===== Entries shown

Lemma encodeType_decode m c :
  fits 12 m -> decodeType (encodeType m c) = (m, c) /\ fits 14 (encodeType m c).
Proof.
  intros Hm. rewrite (encodeType_val m c Hm).
  assert (Hc : 0 <= class_val c < 4) by (destruct c; cbn; lia).
  match goal with |- decodeType ?t = _ /\ _ => assert (Ht : fits 14 t) by width end.
  split; [|done]. rewrite decodeType_val by done. f_equal; [width|].
  trans (class_of (class_val c)); [f_equal; width|apply class_of_val].
Qed.

(** ** Framed messages *)

Lemma tlvs_length_mod4 l : Forall attr_ok l -> (length (tlvs l) mod 4 = 0)%nat.
Proof.
  induction 1 as [|a l Ha _ IH]; [done|]. rewrite tlvs_cons, length_app, tlv_length_ok by done.
  destruct (paddedLen_bounds (length (value a))) as [_ H4]; [destruct Ha as (_&?&_); width|]. lia.
Qed.

Lemma tlv_bytes a : attr_ok a -> bytes_ok (tlv a).
Proof.
  intros (_ & _ & Hb). unfold tlv. repeat apply bytes_ok_app; auto with stice.
Qed.

Lemma tlvs_bytes l : Forall attr_ok l -> bytes_ok (tlvs l).
Proof.
  induction 1 as [|a l Ha _ IH]; [constructor|]. rewrite tlvs_cons.
  apply bytes_ok_app; [by apply tlv_bytes|done].
Qed.

Lemma tlvs_count l : Forall attr_ok l -> (length l <= length (tlvs l))%nat.
Proof.
  induction 1 as [|a l Ha _ IH]; [done|]. rewrite tlvs_cons, length_app, tlv_length_ok by done.
  simpl. lia.
Qed.

(** What makes a frame one STUN message: the type has its top bits clear and the body fits
    the length field. *)
Record frame_ok (t : Z) (tid : bytes) (l : list Attribute) : Prop := {
  fo_type : fits 14 t;
  fo_tid : length tid = 12%nat /\ bytes_ok tid;
  fo_attrs : Forall attr_ok l;
  fo_size : Z.of_nat (length (tlvs l)) < 2 ^ 16;
}.

Section Frame.
Context (t : Z) (tid : bytes) (l : list Attribute) (Hok : frame_ok t tid l) (rest : bytes).

Lemma frame_hdr :
  frame t tid l = hdr t (Z.of_nat (length (tlvs l))) tid ++ tlvs l.
Proof. unfold frame. rewrite wrap_id; [done|]. destruct Hok. width. Qed.

Lemma frame_length : length (frame t tid l) = (20 + length (tlvs l))%nat.
Proof. rewrite frame_hdr, length_app, hdr_length; [done|]. apply Hok. Qed.

Lemma frame_read_type : readU16Be (frame t tid l ++ rest) 0 = Some t.
Proof.
  rewrite frame_hdr. unfold hdr. rewrite <- !app_assoc.
  apply (readU16Be_app_write []). destruct Hok. eapply fits_mono; [|done]. lia.
Qed.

==========

Exercise: Only lines holding the word "Forall" belong in the answer; copy all of them from the records.

Exercise output:
Lemma tlvs_length_mod4 l : Forall attr_ok l -> (length (tlvs l) mod 4 = 0)%nat.
Lemma tlvs_bytes l : Forall attr_ok l -> bytes_ok (tlvs l).
Lemma tlvs_count l : Forall attr_ok l -> (length l <= length (tlvs l))%nat.
  fo_attrs : Forall attr_ok l;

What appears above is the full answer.